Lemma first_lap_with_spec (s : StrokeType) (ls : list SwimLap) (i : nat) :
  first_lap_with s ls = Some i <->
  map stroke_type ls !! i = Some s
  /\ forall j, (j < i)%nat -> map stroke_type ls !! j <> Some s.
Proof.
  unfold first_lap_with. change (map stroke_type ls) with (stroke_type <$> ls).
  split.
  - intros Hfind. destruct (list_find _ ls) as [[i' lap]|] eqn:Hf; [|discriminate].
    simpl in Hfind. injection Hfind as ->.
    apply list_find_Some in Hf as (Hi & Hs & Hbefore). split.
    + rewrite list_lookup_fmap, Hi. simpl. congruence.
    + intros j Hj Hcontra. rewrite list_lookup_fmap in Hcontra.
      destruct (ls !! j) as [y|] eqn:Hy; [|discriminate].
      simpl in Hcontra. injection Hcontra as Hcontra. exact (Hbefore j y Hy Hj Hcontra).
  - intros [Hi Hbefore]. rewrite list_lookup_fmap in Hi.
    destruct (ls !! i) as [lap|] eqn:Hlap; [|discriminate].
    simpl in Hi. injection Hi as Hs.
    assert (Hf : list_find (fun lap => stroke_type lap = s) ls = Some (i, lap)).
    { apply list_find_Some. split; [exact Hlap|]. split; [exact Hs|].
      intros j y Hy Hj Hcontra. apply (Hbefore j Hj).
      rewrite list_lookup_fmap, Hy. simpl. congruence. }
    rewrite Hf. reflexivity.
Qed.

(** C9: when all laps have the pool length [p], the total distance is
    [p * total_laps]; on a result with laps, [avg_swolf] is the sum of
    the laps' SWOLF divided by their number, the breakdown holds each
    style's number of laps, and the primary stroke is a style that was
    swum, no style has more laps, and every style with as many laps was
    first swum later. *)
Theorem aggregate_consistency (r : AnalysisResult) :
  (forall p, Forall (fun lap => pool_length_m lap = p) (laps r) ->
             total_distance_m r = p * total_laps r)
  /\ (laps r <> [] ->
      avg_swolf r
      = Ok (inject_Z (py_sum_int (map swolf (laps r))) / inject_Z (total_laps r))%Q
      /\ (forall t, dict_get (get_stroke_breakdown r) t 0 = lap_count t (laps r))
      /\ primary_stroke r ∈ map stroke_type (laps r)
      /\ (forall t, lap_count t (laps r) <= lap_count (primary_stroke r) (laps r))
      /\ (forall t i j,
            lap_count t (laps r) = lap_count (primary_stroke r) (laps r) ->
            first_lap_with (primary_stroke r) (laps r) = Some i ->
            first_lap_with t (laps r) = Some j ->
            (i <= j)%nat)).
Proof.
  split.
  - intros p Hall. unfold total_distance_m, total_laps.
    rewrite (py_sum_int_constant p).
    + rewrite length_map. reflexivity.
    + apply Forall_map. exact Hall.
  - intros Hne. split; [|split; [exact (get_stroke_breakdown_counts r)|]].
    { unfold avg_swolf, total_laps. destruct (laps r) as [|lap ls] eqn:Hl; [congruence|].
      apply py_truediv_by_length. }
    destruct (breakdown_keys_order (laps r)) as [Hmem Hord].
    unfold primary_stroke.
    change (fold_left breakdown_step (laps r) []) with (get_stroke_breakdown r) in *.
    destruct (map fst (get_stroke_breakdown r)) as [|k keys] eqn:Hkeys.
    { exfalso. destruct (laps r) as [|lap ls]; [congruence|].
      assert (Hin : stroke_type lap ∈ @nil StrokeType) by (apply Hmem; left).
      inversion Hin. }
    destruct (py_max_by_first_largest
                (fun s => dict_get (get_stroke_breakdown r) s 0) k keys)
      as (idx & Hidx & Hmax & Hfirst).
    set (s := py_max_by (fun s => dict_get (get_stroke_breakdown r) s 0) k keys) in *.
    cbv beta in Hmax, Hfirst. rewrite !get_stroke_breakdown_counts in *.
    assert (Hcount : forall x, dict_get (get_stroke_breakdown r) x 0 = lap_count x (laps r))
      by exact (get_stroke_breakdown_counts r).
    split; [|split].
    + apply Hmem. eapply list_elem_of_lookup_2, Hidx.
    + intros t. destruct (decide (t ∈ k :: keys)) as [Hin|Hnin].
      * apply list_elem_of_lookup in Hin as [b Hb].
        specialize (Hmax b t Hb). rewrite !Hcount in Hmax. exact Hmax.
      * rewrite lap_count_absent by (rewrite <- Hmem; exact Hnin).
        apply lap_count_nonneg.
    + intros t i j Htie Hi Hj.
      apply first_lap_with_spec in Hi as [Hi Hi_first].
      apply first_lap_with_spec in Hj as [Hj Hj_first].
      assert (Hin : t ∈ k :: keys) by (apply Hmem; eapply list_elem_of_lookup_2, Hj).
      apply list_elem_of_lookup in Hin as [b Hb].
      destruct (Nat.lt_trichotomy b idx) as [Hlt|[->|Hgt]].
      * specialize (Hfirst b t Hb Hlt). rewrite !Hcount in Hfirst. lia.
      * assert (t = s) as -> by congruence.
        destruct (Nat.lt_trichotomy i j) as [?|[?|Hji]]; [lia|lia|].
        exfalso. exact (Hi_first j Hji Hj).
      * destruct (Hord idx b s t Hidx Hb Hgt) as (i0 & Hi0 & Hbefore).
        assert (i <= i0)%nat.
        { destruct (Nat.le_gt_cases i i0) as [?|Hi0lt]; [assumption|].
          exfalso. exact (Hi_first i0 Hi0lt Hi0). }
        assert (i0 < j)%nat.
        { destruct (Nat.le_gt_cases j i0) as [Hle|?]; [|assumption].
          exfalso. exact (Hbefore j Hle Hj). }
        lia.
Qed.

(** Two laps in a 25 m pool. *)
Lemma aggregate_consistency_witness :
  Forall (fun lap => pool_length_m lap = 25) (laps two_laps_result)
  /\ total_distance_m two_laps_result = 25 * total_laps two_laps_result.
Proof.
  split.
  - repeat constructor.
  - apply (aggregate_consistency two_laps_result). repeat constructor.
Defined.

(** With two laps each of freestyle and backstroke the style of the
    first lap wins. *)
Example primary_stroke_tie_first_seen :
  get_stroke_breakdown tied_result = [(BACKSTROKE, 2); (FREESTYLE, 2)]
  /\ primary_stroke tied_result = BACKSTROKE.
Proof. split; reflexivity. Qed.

---

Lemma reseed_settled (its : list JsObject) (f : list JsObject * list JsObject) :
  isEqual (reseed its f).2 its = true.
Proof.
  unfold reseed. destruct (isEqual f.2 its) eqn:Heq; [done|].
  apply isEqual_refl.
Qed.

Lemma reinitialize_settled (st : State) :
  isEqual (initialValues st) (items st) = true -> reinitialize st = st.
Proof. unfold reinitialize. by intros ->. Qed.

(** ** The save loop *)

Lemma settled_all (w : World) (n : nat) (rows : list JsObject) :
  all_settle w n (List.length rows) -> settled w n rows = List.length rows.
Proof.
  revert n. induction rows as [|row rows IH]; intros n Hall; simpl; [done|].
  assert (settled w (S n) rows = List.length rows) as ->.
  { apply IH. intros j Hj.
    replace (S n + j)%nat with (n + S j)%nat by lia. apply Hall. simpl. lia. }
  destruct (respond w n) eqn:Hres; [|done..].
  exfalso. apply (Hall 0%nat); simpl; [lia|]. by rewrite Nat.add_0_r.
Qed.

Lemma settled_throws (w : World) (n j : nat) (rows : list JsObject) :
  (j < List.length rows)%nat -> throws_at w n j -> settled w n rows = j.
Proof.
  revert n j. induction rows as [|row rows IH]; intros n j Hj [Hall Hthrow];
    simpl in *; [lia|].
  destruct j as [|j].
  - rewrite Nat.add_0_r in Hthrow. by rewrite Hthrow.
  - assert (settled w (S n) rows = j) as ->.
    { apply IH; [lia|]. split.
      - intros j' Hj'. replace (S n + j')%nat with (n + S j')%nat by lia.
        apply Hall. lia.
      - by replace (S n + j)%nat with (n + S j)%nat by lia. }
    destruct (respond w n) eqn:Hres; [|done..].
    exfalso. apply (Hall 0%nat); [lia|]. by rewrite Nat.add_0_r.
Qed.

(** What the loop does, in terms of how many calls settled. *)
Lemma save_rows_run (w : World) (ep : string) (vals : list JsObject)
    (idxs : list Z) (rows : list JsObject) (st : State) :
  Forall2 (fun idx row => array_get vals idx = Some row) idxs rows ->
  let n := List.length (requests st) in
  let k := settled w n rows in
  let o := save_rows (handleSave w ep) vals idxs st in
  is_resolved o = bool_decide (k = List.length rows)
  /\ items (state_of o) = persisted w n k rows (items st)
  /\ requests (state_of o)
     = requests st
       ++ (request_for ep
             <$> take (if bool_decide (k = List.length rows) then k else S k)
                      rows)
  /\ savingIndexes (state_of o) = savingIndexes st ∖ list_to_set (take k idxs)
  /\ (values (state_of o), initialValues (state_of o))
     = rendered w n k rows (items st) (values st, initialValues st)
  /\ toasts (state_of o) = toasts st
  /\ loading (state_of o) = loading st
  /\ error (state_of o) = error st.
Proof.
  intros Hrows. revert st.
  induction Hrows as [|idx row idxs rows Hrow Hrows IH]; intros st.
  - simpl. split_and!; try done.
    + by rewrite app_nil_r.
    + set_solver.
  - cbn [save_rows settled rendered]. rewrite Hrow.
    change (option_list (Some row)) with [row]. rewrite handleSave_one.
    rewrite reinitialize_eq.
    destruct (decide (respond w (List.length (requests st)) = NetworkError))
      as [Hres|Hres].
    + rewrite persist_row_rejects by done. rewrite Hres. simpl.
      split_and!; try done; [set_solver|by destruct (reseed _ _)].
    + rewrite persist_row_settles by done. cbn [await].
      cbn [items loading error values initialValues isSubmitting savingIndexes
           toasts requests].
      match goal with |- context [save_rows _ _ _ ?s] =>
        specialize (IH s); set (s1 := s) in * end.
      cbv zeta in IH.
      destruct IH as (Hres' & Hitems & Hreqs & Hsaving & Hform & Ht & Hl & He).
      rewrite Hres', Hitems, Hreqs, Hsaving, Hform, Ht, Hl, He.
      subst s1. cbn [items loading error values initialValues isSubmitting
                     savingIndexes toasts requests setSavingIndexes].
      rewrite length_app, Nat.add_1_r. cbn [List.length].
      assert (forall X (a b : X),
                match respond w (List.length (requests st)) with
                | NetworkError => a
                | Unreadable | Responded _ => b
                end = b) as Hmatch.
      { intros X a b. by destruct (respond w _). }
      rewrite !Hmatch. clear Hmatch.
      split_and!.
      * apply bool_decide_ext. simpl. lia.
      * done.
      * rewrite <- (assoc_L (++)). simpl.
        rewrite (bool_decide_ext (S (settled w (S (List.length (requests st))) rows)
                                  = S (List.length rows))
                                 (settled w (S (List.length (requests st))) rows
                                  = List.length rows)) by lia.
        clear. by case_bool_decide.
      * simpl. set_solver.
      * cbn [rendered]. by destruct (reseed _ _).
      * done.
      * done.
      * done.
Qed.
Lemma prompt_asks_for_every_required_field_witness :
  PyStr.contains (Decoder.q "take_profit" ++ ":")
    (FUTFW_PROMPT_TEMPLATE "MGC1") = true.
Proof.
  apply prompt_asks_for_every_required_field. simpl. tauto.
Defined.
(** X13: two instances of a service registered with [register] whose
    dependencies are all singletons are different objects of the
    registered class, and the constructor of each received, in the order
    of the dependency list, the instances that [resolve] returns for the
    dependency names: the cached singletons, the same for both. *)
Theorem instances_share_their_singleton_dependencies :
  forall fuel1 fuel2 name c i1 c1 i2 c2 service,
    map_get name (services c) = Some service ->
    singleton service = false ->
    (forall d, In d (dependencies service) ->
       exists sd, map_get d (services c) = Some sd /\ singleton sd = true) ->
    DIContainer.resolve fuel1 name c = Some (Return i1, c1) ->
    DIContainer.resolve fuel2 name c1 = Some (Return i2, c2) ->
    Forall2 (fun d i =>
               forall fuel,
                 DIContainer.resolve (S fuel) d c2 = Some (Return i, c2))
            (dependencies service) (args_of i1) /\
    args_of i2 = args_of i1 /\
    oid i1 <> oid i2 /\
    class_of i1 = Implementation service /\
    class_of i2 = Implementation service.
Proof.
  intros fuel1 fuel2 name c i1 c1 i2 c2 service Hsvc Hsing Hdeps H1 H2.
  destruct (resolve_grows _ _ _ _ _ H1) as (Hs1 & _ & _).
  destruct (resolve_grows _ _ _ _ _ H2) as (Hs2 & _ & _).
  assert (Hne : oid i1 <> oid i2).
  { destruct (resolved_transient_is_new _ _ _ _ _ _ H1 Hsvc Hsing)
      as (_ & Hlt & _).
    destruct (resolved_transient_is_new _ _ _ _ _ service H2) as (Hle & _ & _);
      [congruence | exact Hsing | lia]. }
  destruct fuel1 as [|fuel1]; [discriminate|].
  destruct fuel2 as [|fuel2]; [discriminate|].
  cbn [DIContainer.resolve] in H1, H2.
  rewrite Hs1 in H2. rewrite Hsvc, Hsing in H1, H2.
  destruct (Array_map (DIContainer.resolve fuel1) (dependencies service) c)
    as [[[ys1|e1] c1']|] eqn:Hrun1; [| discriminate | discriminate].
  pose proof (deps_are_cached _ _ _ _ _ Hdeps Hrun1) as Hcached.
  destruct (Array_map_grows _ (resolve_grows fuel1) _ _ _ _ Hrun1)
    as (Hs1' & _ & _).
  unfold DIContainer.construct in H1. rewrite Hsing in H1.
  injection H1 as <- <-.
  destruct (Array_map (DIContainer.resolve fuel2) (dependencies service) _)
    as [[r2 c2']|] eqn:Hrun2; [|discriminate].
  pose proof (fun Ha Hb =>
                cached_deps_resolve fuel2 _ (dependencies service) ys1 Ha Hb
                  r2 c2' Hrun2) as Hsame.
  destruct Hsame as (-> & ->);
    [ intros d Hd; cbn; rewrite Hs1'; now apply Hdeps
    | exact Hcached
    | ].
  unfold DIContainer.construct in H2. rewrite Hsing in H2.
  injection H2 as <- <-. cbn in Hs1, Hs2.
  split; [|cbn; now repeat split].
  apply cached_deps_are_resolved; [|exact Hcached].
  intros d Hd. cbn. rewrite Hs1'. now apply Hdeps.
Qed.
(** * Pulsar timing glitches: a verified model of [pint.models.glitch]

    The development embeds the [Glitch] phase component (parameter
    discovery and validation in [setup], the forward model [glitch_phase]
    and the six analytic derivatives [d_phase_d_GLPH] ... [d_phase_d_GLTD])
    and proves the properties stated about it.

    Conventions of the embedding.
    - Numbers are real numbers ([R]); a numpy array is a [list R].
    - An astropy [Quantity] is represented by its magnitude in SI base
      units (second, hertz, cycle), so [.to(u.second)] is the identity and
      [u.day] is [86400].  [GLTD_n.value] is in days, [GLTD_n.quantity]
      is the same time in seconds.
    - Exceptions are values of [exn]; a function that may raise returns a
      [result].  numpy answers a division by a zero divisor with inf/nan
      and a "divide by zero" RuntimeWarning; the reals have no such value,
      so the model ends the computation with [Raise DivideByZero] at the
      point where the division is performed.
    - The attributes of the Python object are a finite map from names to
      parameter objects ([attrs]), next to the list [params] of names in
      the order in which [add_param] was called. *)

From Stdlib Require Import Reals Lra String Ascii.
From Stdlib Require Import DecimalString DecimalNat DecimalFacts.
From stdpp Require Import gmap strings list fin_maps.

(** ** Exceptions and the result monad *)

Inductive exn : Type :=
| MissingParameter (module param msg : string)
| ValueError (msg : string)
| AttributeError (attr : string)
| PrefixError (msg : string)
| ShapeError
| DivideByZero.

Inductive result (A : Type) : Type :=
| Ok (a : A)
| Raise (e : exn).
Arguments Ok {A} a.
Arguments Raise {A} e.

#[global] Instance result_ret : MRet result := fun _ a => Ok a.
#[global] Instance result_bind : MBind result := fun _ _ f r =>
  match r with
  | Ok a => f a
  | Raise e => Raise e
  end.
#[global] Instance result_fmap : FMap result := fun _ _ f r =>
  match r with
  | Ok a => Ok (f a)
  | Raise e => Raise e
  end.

==

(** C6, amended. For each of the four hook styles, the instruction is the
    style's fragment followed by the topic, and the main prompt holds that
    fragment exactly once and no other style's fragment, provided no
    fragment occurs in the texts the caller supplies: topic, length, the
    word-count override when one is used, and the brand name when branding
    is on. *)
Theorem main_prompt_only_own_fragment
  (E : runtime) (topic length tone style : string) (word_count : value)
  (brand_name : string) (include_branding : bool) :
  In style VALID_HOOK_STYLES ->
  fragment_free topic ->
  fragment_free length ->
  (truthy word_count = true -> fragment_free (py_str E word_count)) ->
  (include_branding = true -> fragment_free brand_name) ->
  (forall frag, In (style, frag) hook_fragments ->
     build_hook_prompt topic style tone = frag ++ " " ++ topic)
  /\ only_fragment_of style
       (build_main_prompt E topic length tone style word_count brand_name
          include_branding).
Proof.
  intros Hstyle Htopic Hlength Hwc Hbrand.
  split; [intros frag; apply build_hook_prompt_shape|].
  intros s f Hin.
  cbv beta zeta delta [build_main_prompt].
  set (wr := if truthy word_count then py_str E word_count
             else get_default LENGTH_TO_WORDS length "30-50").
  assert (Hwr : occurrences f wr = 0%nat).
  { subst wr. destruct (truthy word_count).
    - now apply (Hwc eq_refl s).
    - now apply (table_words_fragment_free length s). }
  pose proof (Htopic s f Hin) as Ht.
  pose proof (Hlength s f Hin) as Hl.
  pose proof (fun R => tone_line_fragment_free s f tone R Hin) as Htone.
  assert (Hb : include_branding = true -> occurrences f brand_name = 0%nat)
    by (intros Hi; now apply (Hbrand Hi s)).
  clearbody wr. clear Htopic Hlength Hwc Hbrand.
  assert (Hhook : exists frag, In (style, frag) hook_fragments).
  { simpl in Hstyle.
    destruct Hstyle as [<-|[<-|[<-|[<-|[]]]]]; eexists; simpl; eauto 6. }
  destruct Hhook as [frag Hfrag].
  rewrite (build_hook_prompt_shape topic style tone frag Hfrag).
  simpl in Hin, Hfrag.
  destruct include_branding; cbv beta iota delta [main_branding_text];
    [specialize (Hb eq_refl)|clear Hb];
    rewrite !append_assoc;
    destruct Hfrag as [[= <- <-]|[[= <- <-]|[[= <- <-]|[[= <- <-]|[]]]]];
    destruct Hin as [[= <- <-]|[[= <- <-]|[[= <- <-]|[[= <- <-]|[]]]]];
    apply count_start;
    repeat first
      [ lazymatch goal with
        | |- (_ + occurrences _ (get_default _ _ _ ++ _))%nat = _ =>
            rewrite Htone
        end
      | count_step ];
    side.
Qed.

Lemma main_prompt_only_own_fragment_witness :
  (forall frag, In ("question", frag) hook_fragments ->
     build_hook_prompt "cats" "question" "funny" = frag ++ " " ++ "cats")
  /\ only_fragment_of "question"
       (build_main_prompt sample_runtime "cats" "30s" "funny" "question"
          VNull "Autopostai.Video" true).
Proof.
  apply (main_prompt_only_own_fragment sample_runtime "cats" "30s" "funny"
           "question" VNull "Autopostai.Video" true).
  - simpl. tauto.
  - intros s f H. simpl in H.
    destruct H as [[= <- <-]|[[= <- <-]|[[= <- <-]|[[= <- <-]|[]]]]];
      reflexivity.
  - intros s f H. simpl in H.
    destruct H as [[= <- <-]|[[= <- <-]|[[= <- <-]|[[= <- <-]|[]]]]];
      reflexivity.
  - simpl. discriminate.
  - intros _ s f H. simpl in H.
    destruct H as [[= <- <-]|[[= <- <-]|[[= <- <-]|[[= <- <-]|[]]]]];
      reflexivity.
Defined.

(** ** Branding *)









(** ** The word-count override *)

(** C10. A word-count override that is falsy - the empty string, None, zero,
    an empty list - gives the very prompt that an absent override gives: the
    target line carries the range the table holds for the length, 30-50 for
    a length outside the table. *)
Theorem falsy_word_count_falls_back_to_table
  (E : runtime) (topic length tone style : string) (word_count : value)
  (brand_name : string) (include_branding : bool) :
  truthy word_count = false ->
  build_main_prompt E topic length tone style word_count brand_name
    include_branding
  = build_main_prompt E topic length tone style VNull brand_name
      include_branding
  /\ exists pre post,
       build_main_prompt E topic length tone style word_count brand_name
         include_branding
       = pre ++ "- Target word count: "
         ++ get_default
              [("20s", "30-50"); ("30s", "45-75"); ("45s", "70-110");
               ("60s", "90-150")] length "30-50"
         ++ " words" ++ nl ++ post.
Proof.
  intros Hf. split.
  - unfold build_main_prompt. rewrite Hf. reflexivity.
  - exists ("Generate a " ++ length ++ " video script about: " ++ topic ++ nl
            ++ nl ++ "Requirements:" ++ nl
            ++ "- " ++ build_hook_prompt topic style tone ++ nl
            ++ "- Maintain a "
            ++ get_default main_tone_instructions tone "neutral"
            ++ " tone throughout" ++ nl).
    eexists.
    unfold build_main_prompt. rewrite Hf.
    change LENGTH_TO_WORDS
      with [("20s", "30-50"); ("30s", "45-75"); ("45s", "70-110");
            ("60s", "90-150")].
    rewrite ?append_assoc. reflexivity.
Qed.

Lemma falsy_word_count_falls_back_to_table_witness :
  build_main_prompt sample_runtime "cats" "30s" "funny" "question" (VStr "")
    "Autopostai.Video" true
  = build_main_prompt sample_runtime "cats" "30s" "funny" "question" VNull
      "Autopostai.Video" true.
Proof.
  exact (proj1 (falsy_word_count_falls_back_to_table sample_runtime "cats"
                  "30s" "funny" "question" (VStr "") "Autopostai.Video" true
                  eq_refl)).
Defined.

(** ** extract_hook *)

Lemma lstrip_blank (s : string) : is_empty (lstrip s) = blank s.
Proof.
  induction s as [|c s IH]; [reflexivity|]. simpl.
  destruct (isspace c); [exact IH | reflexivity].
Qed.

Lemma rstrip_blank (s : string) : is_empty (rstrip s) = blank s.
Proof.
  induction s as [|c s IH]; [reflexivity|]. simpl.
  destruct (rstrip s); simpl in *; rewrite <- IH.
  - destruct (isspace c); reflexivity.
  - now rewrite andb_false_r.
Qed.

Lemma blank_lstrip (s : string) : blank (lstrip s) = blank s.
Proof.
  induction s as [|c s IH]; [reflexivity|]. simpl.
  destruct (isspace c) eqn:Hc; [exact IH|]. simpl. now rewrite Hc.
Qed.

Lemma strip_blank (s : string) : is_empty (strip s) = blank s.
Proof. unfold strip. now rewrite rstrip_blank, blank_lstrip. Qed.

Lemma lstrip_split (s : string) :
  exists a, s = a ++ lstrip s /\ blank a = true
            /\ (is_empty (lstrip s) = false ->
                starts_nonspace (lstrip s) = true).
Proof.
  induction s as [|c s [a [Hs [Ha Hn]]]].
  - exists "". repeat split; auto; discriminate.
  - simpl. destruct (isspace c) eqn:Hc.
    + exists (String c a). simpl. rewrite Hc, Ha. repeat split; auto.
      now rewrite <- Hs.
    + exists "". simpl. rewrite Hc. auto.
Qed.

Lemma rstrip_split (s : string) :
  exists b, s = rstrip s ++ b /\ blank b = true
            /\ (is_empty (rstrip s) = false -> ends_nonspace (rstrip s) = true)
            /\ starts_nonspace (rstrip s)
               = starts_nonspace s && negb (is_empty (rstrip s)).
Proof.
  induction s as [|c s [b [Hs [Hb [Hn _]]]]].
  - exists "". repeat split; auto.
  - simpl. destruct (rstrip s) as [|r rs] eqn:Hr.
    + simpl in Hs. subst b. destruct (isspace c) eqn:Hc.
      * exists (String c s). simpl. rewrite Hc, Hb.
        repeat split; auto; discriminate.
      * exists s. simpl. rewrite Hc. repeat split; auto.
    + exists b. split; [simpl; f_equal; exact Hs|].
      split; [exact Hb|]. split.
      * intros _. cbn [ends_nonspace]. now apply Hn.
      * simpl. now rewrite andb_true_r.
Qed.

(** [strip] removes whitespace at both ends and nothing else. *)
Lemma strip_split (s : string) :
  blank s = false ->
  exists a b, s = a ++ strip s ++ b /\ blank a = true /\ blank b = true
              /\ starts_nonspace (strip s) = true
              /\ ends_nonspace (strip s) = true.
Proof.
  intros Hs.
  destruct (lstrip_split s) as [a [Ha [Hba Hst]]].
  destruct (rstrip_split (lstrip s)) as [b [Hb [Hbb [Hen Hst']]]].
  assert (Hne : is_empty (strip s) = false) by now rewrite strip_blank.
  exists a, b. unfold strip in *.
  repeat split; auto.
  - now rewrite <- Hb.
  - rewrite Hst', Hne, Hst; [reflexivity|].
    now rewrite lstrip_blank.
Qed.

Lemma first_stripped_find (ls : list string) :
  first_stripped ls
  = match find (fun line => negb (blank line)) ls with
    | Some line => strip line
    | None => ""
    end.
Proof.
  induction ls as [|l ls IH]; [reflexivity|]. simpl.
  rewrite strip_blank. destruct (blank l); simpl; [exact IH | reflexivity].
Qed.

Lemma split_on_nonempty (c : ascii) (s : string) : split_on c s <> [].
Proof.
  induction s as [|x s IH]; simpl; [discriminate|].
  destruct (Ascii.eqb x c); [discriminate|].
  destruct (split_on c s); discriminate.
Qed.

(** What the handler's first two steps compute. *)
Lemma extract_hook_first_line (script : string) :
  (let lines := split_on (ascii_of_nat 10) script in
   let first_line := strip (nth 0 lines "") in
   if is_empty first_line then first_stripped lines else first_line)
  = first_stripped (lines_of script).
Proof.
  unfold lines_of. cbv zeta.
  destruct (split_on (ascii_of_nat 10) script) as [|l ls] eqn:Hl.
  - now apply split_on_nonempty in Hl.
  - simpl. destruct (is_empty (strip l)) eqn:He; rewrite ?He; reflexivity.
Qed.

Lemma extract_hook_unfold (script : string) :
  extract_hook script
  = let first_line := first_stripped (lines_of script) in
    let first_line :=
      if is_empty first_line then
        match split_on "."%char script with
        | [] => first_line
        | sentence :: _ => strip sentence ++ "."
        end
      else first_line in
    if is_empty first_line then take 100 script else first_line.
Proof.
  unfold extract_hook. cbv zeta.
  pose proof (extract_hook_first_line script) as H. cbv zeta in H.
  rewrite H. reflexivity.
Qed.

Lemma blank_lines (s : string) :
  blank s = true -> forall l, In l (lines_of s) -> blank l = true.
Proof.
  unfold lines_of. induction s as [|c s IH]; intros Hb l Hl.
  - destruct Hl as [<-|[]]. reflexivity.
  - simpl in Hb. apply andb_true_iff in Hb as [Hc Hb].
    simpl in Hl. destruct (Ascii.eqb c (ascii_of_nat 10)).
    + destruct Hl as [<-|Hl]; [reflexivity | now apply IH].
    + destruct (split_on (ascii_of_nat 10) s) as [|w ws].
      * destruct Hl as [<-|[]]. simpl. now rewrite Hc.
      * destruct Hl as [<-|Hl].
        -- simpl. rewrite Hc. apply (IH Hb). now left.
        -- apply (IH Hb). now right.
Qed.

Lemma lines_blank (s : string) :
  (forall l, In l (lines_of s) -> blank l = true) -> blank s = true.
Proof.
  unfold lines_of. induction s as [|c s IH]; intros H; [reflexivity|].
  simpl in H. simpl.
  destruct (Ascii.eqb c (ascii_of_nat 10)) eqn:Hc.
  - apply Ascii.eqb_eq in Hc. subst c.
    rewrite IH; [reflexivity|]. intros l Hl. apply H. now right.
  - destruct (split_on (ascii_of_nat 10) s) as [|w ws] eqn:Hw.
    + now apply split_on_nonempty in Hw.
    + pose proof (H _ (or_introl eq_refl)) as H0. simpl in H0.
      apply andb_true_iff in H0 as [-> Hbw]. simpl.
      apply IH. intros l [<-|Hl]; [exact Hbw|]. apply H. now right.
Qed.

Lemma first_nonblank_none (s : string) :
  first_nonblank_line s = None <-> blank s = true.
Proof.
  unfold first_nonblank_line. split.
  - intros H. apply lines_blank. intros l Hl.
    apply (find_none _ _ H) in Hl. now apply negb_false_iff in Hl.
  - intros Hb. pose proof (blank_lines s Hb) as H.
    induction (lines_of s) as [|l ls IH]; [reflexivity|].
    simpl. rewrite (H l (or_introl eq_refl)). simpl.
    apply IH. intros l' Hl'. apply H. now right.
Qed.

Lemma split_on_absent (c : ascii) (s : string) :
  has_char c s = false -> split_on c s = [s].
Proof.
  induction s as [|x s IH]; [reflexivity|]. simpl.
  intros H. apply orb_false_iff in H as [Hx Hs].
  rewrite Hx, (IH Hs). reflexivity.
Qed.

### [WHAT THE TASK ASKS]
Among the entries above, locate the lines containing "first_lap_with t (laps" and "destruct (py_max_by_first_largest", and transcribe exactly those two lines and all lines between.

### [RESULT OF THIS EXERCISE]
            first_lap_with t (laps r) = Some j ->
            (i <= j)%nat)).
Proof.
  split.
  - intros p Hall. unfold total_distance_m, total_laps.
    rewrite (py_sum_int_constant p).
    + rewrite length_map. reflexivity.
    + apply Forall_map. exact Hall.
  - intros Hne. split; [|split; [exact (get_stroke_breakdown_counts r)|]].
    { unfold avg_swolf, total_laps. destruct (laps r) as [|lap ls] eqn:Hl; [congruence|].
      apply py_truediv_by_length. }
    destruct (breakdown_keys_order (laps r)) as [Hmem Hord].
    unfold primary_stroke.
    change (fold_left breakdown_step (laps r) []) with (get_stroke_breakdown r) in *.
    destruct (map fst (get_stroke_breakdown r)) as [|k keys] eqn:Hkeys.
    { exfalso. destruct (laps r) as [|lap ls]; [congruence|].
      assert (Hin : stroke_type lap ∈ @nil StrokeType) by (apply Hmem; left).
      inversion Hin. }
    destruct (py_max_by_first_largest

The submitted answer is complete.